The Shocking Truth, Part II


It’s tough to write about Matthew Israel. It’s tough to know what to think of him. Yesterday, the state forced Israel to resign from his post as founder and executive director of the Judge Rotenberg Center, the Canton-based school and home facility for mentally and behaviorally challenged children and adults. JRC gives skin shocks to its troublesome residents, two-second bursts of what some have complained is writhing pain, the sort of shock that over the years have led teachers to quit, students to have severe burns, and politicians and assistant district attorneys to investigate the school. This last is part of the reason Israel is stepping down, though that move has more to do with what the government claims is an obstruction of justice, resulting from a heinous 2007 incident in which one student impersonated an authority figure at JRC and demanded that another student be shocked. This second student was, 77 times in one night.

I wrote about JRC and Israel a few years back. Worse things have happened at Israel’s schools over his 40-year tenure than even that night in 2007. Some students have died under Israel’s care. State Senator Bryan Joyce has repeatedly called JRC’s practices barbaric, and many defenders of the least advantaged among us agree. Yesterday’s resignation, they said, was a day of great joy.

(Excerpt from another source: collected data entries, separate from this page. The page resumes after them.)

Ltac sim_rule only :=
  lazymatch goal with
  | |- simulates (mbind _ _) (mbind _ _) => apply sim_bind
  | |- simulates (try_except (App.telegram _ _) (log _)) _ =>
      apply (sim_progress _)
  | |- simulates (try_except _ _) _ => apply sim_try_except
  | |- simulates (for_each _ _ _) _ => apply sim_for_each
  | |- simulates (mret _) _ => apply sim_ret
  | |- simulates return_ _ => apply sim_return
  | |- simulates raise _ => apply sim_raise
  | |- simulates (if ?b then _ else _) (if ?b then _ else _) => destruct b
  | |- simulates (log _) _ => apply sim_log
  | |- simulates (App.telegram _ _) _ =>
      apply (sim_telegram _ only); intros; discriminate
  | |- simulates (App.interleave _ _ _) _ => apply sim_interleave
  | |- simulates (App.is_set _) _ => apply sim_is_set
  | |- simulates (App.get_page _ _) _ => apply sim_get_page
  | |- simulates (App.extract_table _ _ _) _ => apply sim_extract_table
  | |- simulates (App.append_row _ _ _ _) _ => apply (sim_append_row _ only)
  | |- simulates (App.save _ _ _) _ => apply (sim_save _ only)
  | |- simulates (App.open_rb _) _ => apply sim_open_rb
  | |- simulates (App.path_exists _) _ => apply sim_path_exists
  | |- simulates (App.remove _ _) _ => apply sim_remove
  end.

Ltac sim_structure only := repeat (intros; sim_rule only).

Section ProgressFailuresRun.

Import App.

Variable env : Env.
Hypothesis only : only_progress_fails env.

Variable rm : string -> bool.
Variables (chat : Z) (mid : nat) (pdf excel : string) (ev : nat).

Lemma sim_convert ws :
  simulates (convert env chat mid pdf ev ws)
            (convert (without_faults env) chat mid pdf ev ws).
Proof.
  unfold convert. apply sim_bind.
  { apply sim_gets. intros w1 w2 (J & E & F & O & X & T). now rewrite F. }
  intros f. destruct f as [[pages| | |]|]; try apply sim_raise.
  unfold iteration, edit. sim_structure only.
Qed.

Lemma sim_guarded :
  simulates (guarded env chat mid pdf excel ev)
            (guarded (without_faults env) chat mid pdf excel ev).
Proof.
  unfold guarded, deliver, on_error, edit.
  apply sim_try_except.
  - apply sim_bind; [sim_rule only | intros _].
    apply sim_bind; [apply sim_convert | intros ws].
    sim_structure only.
  - sim_structure only.
Qed.

Lemma sim_cleanup :
  simulates (cleanup rm chat pdf excel) (cleanup rm chat pdf excel).
Proof.
  unfold cleanup. apply sim_bind.
  { apply sim_modify. intros w1 w2 (J & E & F & O & X & T).
    repeat split; cbn; auto. now rewrite J. }
  sim_structure only.
Qed.

Lemma final_state_calls l1 l2 :
  map fst l1 = map fst l2 -> final_state l1 = final_state l2.
Proof.
  intros H. unfold final_state.
  assert (L : fst <$> last l1 = fst <$> last l2).
  { rewrite <- !fmap_last. change (last (map fst l1) = last (map fst l2)).
    now rewrite H. }
  destruct (last l1) as [[c1 b1]|], (last l2) as [[c2 b2]|]; cbn in L;
    congruence.
Qed.

(** X23.  Progress reports that fail change nothing else.  When the only
    operations that raise are edits that report progress, a run issues
    the calls, extracts the pages and leaves the files and the registry of
    the run in which nothing raises, and ends in the same state: a failure
    of line 130 is logged and passed over. *)
Theorem failed_progress_reports_are_passed_over w :
  let w1 := snd (process_pdf_async env rm chat mid pdf excel ev w) in
  let w2 := snd (process_pdf_async (without_faults env) rm chat mid pdf excel ev w) in
  map fst (issued w w1) = map fst (issued w w2) /\
  processed w w1 = processed w w2 /\
  final_state (issued w w1) = final_state (issued w w2) /\
  files w1 = files w2 /\
  active_jobs w1 = active_jobs w2.
Proof.
  cbn zeta. rewrite !process_pdf_async_unfold. cbn [snd].
  set (w0 := set_logs _ w).
  assert (H0 : same_but_delivery w0 w0) by (repeat split).
  destruct (sim_guarded w0 w0 H0) as [_ Hg].
  destruct (sim_cleanup _ _ Hg) as [_ (J & E & F & O & X & T)].
  assert (I : map fst (issued w
                (snd (cleanup rm chat pdf excel
                        (snd (guarded env chat mid pdf excel ev w0))))) =
              map fst (issued w
                (snd (cleanup rm chat pdf excel
                        (snd (guarded (without_faults env) chat mid pdf excel ev w0)))))).
  { unfold issued.
    change (fst <$> drop (length (outbox w)) (outbox (snd (cleanup rm chat pdf excel
                        (snd (guarded env chat mid pdf excel ev w0))))) =
            fst <$> drop (length (outbox w)) (outbox (snd (cleanup rm chat pdf excel
                        (snd (guarded (without_faults env) chat mid pdf excel ev w0)))))).
    rewrite !fmap_drop. f_equal. exact O. }
  split; [exact I|]. split; [unfold processed; now rewrite X|].
  split; [now apply final_state_calls|]. split; assumption.
Qed.

End ProgressFailuresRun.

Lemma flaky_progress_only : only_progress_fails flaky_progress.
Proof.
  intros op H. destruct op as [[ch m msg| |]| |]; try discriminate.
  destruct msg; try discriminate. eauto 6.
Qed.

Lemma failed_progress_reports_are_passed_over_witness :
  final_state (issued scenario_world
                 (snd (App.process_pdf_async flaky_progress (fun _ => false) 7 0
                         "/tmp/scenario.pdf" "/tmp/scenario.xlsx" 0 scenario_world))) =
  Some Completed.
Proof.
  destruct (failed_progress_reports_are_passed_over flaky_progress
              flaky_progress_only (fun _ => false) 7 0
              "/tmp/scenario.pdf" "/tmp/scenario.xlsx" 0 scenario_world)
    as (_ & _ & H & _).
  rewrite H. vm_compute. reflexivity.
Defined.

(** ** Uploads of two clients side by side *)

Section TwoClients.

Import App.

Lemma registry_at_frame b c p w w' :
  active_jobs w' !! c = active_jobs w !! c ->
  registry_at b c p w -> registry_at b c p w'.
Proof. intros E H. destruct p, b; cbn in *; rewrite ?E; exact H. Qed.

(** One step of a handler whose upload is accepted. *)
Lemma handler_step_accepted b c d p w :
  is_pdf_name d = true -> too_large d = false ->
  registry_at b c p w ->
  exists p' w',
    handler_step (handler_at c d p) w = (handler_at c d p', w') /\
    registry_at b c p' w' /\
    (forall c', c' <> c -> active_jobs w' !! c' = active_jobs w !! c') /\
    length (jobs_of c w') + finished p = length (jobs_of c w) + finished p' /\
    (forall c', c' <> c -> jobs_of c' w' = jobs_of c' w) /\
    length (started w') + finished p = length (started w) + finished p'.
Proof.
  intros P T R. destruct p as [| |t|]; cbn in R.
  - exists AtFetch. eexists. split.
    { unfold handler_step, handler_at, at_point. cbn.
      unfold admission, mbind, M_bind, log, modify, reply, gets.
      cbn. rewrite P, T. cbn. rewrite R. reflexivity. }
    cbn. auto.
  - eexists (AtRegister _). eexists. split.
    { unfold handler_step, handler_at, at_point. cbn. reflexivity. }
    cbn. auto.
  - destruct R as [R <-]. exists Finished. eexists. split.
    { unfold handler_step, handler_at, at_point. cbn. reflexivity. }
    unfold register_and_start, mbind, M_bind, modify, log, jobs_of. cbn.
    split; [destruct b; [rewrite lookup_insert_eq; eauto | exact I]|].
    split; [intros c' N; now rewrite lookup_insert_ne by congruence|].
    rewrite !filter_app, !length_app, filter_cons, filter_nil.
    rewrite decide_True by reflexivity. cbn [length].
    split; [lia|]. split; [|lia].
    intros c' N. rewrite filter_app, filter_cons, filter_nil.
    rewrite decide_False by congruence. apply app_nil_r.
  - exists Finished, w. split; [reflexivity|]. cbn. destruct b; auto.
Qed.

(** The run of a worker takes an entry out of the registry and starts no
    thread. *)
Lemma worker_step env rm t w :
  let w' := snd (run_thread env rm t w) in
  active_jobs w' = delete (t_chat_id t) (active_jobs w) /\
  started w' = started w.
Proof.
  cbn zeta. unfold run_thread. rewrite process_pdf_async_unfold. cbn [snd].
  set (w0 := set_logs _ w).
  destruct (cleanup_registry rm (t_chat_id t) (t_pdf_path t) (t_excel_path t)
              (snd (guarded env (t_chat_id t) (t_status_message_id t)
                      (t_pdf_path t) (t_excel_path t) (t_cancel_event t) w0)))
    as (Cj & _ & _ & _ & Cs).
  destruct (guarded_registry env (t_chat_id t) (t_status_message_id t)
              (t_pdf_path t) (t_excel_path t) (t_cancel_event t) w0) as [Gj Gs].
  rewrite Cj, Cs, Gj, Gs. split; reflexivity.
Qed.

Lemma worker_keeps_pending env rm t c p w :
  registry_at false c p w ->
  registry_at false c p (snd (run_thread env rm t w)).
Proof.
  destruct (worker_step env rm t w) as [J _].
  assert (N : active_jobs w !! c = None ->
              active_jobs (snd (run_thread env rm t w)) !! c = None).
  { intros H. rewrite J. destruct (decide (t_chat_id t = c)) as [->|D].
    - apply lookup_delete_eq.
    - now rewrite lookup_delete_ne. }
  destruct p; cbn; intuition.
Qed.

Variables (c1 c2 : Z) (d1 d2 : Document).
Hypothesis distinct : c1 <> c2.
Hypothesis name1 : is_pdf_name d1 = true.
Hypothesis size1 : too_large d1 = false.
Hypothesis name2 : is_pdf_name d2 = true.
Hypothesis size2 : too_large d2 = false.

Lemma system_invariant b moves : forall p1 p2 w hs' w',
  (b = true -> handlers_only moves) ->
  registry_at b c1 p1 w -> registry_at b c2 p2 w ->
  run_system moves [handler_at c1 d1 p1; handler_at c2 d2 p2] w = (hs', w') ->
  exists q1 q2,
    hs' = [handler_at c1 d1 q1; handler_at c2 d2 q2] /\
    registry_at b c1 q1 w' /\ registry_at b c2 q2 w' /\
    length (jobs_of c1 w') + finished p1 = length (jobs_of c1 w) + finished q1 /\
    length (jobs_of c2 w') + finished p2 = length (jobs_of c2 w) + finished q2 /\
    length (started w') + finished p1 + finished p2 =
    length (started w) + finished q1 + finished q2.
Proof.
  induction moves as [|m moves IH]; intros p1 p2 w hs' w' Ho R1 R2 H.
  - cbn in H. inversion H; subst. exists p1, p2. auto 10.
  - assert (Ho' : b = true -> handlers_only moves).
    { intros Hb. specialize (Ho Hb). now inversion Ho. }
    cbn [run_system] in H. destruct m as [n|k env rm].
    + destruct n as [|[|n]]; cbn [lookup list_lookup] in H.
      * destruct (handler_step_accepted b c1 d1 p1 w name1 size1 R1)
          as (p' & w1 & E & R' & Fr & L1 & Lo & Ls).
        rewrite E in H. cbn in H.
        apply IH in H as (q1 & q2 & -> & Q1 & Q2 & M1 & M2 & Ms); auto.
        -- exists q1, q2. rewrite (Lo c2) in M2 by congruence.
           repeat split; auto; lia.
        -- eapply registry_at_frame; [|exact R2]. apply Fr. congruence.
      * destruct (handler_step_accepted b c2 d2 p2 w name2 size2 R2)
          as (p' & w1 & E & R' & Fr & L2 & Lo & Ls).
        rewrite E in H. cbn in H.
        apply IH in H as (q1 & q2 & -> & Q1 & Q2 & M1 & M2 & Ms); auto.
        -- exists q1, q2. rewrite (Lo c1) in M1 by congruence.
           repeat split; auto; lia.
        -- eapply registry_at_frame; [|exact R1]. apply Fr. congruence.
      * cbn in H. apply IH in H; auto.
    + destruct b.
      { specialize (Ho eq_refl). inversion Ho as [|? ? Hm _]. contradiction. }
      destruct (started w !! k) as [t|] eqn:St; [|apply IH in H; auto].
      destruct (worker_step env rm t w) as [_ Ss].
      apply IH in H as (q1 & q2 & -> & Q1 & Q2 & M1 & M2 & Ms);
        auto using worker_keeps_pending.
      exists q1, q2. unfold jobs_of in *. rewrite Ss in *. auto 10.
Qed.

(** X24.  Two clients never get in each other's way.  Two accepted uploads of
    different clients, neither of which has a job, their handlers and the
    workers of the threads they start moving in whatever order: once both
    handlers are through, one thread more was started for each of the two
    clients and none for anyone else; and when no worker has run by
    then, each of the two has its entry in the registry. *)
Theorem two_clients_both_served moves w hs' w' :
  active_jobs w !! c1 = None -> active_jobs w !! c2 = None ->
  run_system moves [incoming c1 d1; incoming c2 d2] w = (hs', w') ->
  Forall (fun h => h_point h = Finished) hs' ->
  length (jobs_of c1 w') = length (jobs_of c1 w) + 1 /\
  length (jobs_of c2 w') = length (jobs_of c2 w) + 1 /\
  length (started w') = length (started w) + 2 /\
  (handlers_only moves ->
   is_Some (active_jobs w' !! c1) /\ is_Some (active_jobs w' !! c2)).
Proof.
  intros J1 J2 H F.
  assert (G : forall q1 q2, hs' = [handler_at c1 d1 q1; handler_at c2 d2 q2] ->
                            q1 = Finished /\ q2 = Finished).
  { intros q1 q2 ->. inversion F as [|? ? F1 F']; subst.
    inversion F' as [|? ? F2 _]; subst. auto. }
  split; [|split; [|split]].
  1-3: apply (system_invariant false moves AtAdmission AtAdmission) in H
         as (q1 & q2 & E & _ & _ & M1 & M2 & Ms); auto; try discriminate;
       destruct (G q1 q2 E) as [-> ->]; cbn in *; lia.
  intros Ho.
  apply (system_invariant true moves AtAdmission AtAdmission) in H
    as (q1 & q2 & E & Q1 & Q2 & _); auto.
  destruct (G q1 q2 E) as [-> ->]. cbn in *. auto.
Qed.

End TwoClients.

But here’s why it’s tough to write about Israel: The man’s right. His practices work. That was the most, well, shocking thing in the six months I spent reporting that story. There are dozens upon scores of parents who love Israel, ones who say that JRC is the best place for their son or daughter. They defended him even yesterday, and railed against Attorney General Martha Coakley for forcing him to resign. At JRC, there are “aversive” techniques, yes, but Israel don’t always resort to them, these parents say. Sometimes their children are able to improve without the use of such cruel treatment.

And what of the cruel treatment, the parents say? It’s actually everywhere else that’s barbaric, everywhere else where their children are medicated without end, and often without benefit, where they pass their days and then lives in a drooling stupor. That is no life at all, these parents argue, and so they seek out JRC — yes, they seek it out. They’re well aware of the worst of its practices. But a two-second skin shock and marked subsequent social improvement is a more moral choice for them than a handful of schools that might accept their children — but only under the premise of heavy and unending medication.

In the end, this is why it’s tough to write about Matthew Israel: He makes you consider the good in barbarity.